Task statement ▸
Search the records for "afterwards" and copy each line that holds it.

(Excerpted records begins)

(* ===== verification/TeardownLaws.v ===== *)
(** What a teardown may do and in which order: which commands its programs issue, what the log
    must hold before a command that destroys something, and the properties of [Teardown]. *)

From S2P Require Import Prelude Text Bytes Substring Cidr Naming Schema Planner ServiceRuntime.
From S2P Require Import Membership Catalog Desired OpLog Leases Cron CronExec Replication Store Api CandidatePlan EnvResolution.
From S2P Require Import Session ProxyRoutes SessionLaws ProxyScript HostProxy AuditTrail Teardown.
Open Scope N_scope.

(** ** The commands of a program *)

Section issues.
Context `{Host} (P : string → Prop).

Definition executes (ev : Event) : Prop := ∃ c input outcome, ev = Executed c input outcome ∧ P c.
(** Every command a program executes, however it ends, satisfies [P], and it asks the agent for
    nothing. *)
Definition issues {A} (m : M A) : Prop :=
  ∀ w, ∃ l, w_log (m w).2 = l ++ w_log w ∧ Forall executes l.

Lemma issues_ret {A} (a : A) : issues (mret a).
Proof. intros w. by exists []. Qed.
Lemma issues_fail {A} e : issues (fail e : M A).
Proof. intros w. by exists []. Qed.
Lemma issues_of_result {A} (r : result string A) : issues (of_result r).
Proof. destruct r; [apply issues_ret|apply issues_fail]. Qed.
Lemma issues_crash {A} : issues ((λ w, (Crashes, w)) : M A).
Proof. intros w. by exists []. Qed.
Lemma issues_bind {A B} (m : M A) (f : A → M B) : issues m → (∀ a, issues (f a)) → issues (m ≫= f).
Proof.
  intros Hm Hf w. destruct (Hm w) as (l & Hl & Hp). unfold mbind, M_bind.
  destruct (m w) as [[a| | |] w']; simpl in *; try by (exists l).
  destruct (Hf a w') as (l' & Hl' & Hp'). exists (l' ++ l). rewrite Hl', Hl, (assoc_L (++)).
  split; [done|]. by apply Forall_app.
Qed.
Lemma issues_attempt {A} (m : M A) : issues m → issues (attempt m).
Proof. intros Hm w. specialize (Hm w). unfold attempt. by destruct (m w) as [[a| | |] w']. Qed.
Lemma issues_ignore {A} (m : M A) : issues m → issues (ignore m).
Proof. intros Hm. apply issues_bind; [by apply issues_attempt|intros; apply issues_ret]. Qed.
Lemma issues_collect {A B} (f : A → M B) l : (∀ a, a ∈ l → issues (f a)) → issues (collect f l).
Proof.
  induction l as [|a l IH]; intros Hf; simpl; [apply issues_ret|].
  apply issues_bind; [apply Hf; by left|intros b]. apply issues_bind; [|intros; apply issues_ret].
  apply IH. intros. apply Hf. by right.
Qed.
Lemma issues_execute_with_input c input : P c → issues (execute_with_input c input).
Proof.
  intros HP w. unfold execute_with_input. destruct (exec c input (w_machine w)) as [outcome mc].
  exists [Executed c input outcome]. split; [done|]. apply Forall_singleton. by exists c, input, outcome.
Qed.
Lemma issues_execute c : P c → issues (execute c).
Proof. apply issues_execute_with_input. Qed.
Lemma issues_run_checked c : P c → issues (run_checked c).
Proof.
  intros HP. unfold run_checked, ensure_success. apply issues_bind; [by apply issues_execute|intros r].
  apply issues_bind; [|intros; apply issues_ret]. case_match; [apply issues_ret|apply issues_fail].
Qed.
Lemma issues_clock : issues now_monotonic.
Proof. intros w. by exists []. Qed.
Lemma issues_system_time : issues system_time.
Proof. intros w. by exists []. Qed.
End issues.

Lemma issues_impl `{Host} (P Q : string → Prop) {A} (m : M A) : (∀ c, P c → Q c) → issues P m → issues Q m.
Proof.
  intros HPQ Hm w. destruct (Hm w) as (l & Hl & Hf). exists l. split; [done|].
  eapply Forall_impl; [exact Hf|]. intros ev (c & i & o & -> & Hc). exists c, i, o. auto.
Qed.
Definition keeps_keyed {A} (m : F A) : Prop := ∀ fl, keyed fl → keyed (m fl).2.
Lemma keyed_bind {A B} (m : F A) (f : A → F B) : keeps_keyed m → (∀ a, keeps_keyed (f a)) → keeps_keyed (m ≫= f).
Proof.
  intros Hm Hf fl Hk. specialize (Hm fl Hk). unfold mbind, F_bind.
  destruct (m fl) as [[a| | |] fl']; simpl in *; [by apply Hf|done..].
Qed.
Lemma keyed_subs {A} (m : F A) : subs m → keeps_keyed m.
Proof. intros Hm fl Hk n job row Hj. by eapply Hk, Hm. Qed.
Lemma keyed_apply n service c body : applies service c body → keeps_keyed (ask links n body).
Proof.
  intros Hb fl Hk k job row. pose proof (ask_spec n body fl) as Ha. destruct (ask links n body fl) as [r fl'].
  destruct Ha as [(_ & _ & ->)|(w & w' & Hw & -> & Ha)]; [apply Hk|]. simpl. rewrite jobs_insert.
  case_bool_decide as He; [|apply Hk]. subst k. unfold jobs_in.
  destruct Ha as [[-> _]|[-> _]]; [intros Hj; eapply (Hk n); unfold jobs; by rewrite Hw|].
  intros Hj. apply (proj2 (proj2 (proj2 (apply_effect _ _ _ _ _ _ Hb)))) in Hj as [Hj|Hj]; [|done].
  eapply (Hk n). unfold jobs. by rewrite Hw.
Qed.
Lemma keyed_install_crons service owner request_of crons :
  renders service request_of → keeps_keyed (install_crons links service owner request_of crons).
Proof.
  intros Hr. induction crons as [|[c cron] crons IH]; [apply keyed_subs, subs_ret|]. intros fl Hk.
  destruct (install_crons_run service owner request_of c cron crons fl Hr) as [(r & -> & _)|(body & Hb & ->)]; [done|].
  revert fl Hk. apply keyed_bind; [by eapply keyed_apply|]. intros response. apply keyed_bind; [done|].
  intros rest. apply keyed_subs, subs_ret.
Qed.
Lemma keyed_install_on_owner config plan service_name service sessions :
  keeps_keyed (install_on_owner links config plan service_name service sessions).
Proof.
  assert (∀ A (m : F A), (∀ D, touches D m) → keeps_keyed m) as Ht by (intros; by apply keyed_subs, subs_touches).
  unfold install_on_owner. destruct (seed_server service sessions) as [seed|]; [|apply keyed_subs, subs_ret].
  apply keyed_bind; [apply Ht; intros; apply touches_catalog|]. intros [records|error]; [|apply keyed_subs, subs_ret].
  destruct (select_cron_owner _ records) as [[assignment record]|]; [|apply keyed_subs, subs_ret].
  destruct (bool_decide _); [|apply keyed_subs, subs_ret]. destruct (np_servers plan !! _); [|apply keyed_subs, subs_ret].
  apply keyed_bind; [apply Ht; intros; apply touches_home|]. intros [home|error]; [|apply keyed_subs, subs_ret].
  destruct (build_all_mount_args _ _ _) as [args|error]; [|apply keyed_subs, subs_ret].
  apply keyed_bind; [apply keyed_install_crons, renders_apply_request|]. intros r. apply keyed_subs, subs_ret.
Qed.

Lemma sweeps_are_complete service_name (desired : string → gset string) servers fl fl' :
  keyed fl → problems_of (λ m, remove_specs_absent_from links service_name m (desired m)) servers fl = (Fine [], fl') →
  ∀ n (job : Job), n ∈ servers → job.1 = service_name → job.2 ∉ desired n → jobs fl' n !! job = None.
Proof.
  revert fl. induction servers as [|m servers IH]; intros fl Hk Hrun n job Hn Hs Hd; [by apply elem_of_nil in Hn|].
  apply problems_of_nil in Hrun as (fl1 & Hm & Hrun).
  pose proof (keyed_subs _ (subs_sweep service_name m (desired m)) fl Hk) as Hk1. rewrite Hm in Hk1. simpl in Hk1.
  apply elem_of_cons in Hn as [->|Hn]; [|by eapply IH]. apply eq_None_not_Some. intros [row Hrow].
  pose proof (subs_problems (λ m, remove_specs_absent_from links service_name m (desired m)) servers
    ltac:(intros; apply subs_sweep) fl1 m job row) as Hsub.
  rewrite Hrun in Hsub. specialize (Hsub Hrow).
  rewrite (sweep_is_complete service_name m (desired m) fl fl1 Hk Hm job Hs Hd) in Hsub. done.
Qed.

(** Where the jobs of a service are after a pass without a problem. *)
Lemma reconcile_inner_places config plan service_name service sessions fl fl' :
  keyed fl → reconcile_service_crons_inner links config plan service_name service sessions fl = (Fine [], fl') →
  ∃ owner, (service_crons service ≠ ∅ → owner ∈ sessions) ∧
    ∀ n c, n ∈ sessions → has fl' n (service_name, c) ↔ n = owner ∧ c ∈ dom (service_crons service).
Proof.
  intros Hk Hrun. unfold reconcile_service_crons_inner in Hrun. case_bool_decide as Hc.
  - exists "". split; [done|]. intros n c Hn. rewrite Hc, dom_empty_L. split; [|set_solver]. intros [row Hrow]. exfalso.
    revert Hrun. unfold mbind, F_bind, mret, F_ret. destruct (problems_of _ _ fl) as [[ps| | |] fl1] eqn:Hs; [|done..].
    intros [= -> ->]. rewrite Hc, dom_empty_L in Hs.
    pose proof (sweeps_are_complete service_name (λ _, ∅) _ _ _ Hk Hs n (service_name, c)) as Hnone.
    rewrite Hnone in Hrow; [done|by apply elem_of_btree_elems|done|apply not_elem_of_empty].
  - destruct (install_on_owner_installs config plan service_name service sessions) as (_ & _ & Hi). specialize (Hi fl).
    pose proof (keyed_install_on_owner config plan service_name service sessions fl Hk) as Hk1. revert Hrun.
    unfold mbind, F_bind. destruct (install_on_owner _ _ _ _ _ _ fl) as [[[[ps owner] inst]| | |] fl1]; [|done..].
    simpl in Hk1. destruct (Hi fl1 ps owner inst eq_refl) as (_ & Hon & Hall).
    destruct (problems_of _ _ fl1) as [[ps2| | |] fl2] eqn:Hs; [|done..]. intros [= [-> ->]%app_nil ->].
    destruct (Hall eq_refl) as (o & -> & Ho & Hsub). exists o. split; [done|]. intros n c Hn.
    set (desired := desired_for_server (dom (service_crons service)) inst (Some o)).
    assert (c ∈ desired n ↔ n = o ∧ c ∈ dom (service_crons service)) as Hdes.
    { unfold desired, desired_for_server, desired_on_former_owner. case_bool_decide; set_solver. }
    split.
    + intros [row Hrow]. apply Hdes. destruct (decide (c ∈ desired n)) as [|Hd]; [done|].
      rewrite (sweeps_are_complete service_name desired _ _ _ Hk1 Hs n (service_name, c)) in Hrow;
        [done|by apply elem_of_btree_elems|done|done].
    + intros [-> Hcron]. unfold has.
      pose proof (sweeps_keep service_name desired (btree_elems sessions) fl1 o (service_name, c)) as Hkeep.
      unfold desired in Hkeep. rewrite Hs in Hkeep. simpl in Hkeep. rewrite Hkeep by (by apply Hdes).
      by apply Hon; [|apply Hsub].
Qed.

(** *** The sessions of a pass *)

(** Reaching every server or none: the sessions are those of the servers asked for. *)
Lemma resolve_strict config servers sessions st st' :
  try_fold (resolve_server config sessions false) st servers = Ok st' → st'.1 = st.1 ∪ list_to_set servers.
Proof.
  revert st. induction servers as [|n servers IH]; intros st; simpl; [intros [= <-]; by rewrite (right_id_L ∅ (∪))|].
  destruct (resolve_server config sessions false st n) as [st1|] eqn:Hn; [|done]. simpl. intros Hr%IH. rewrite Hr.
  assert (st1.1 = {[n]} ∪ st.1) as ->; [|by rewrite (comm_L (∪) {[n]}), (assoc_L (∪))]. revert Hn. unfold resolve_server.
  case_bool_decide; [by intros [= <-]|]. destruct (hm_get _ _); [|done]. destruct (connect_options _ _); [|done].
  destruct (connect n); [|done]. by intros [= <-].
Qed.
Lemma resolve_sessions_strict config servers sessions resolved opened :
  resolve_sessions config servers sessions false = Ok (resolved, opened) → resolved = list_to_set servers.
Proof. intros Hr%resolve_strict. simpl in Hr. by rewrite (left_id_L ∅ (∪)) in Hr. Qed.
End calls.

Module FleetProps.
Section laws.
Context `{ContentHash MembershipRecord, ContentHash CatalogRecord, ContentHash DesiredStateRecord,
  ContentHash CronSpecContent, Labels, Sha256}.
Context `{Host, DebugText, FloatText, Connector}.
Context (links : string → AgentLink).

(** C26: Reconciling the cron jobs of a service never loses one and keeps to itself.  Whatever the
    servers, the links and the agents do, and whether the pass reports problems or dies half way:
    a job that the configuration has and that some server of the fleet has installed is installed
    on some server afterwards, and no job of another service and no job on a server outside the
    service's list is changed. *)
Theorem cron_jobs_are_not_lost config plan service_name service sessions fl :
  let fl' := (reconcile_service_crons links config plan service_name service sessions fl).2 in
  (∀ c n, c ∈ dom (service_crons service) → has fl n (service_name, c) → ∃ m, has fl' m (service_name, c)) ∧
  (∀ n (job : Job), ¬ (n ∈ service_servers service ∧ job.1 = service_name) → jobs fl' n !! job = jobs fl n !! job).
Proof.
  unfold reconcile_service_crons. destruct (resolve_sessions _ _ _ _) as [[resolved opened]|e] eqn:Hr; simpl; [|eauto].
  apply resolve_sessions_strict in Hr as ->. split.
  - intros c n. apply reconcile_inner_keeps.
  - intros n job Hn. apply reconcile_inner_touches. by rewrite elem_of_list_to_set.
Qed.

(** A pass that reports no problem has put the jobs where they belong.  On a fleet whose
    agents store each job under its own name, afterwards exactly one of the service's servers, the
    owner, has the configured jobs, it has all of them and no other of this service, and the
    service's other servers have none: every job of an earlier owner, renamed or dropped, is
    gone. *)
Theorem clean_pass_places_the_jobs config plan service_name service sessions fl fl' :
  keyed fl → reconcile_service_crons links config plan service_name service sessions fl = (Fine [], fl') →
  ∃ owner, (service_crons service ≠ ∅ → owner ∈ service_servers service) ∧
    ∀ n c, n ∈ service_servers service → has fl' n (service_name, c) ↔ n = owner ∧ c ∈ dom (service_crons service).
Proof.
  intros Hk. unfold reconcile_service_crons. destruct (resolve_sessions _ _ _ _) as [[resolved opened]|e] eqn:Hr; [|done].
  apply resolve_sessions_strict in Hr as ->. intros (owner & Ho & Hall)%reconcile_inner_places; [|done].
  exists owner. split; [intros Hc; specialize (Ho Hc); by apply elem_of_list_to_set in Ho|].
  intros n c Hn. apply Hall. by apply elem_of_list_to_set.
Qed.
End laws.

(Excerpted records ends)

Output ▸
    on some server afterwards, and no job of another service and no job on a server outside the
    agents store each job under its own name, afterwards exactly one of the service's servers, the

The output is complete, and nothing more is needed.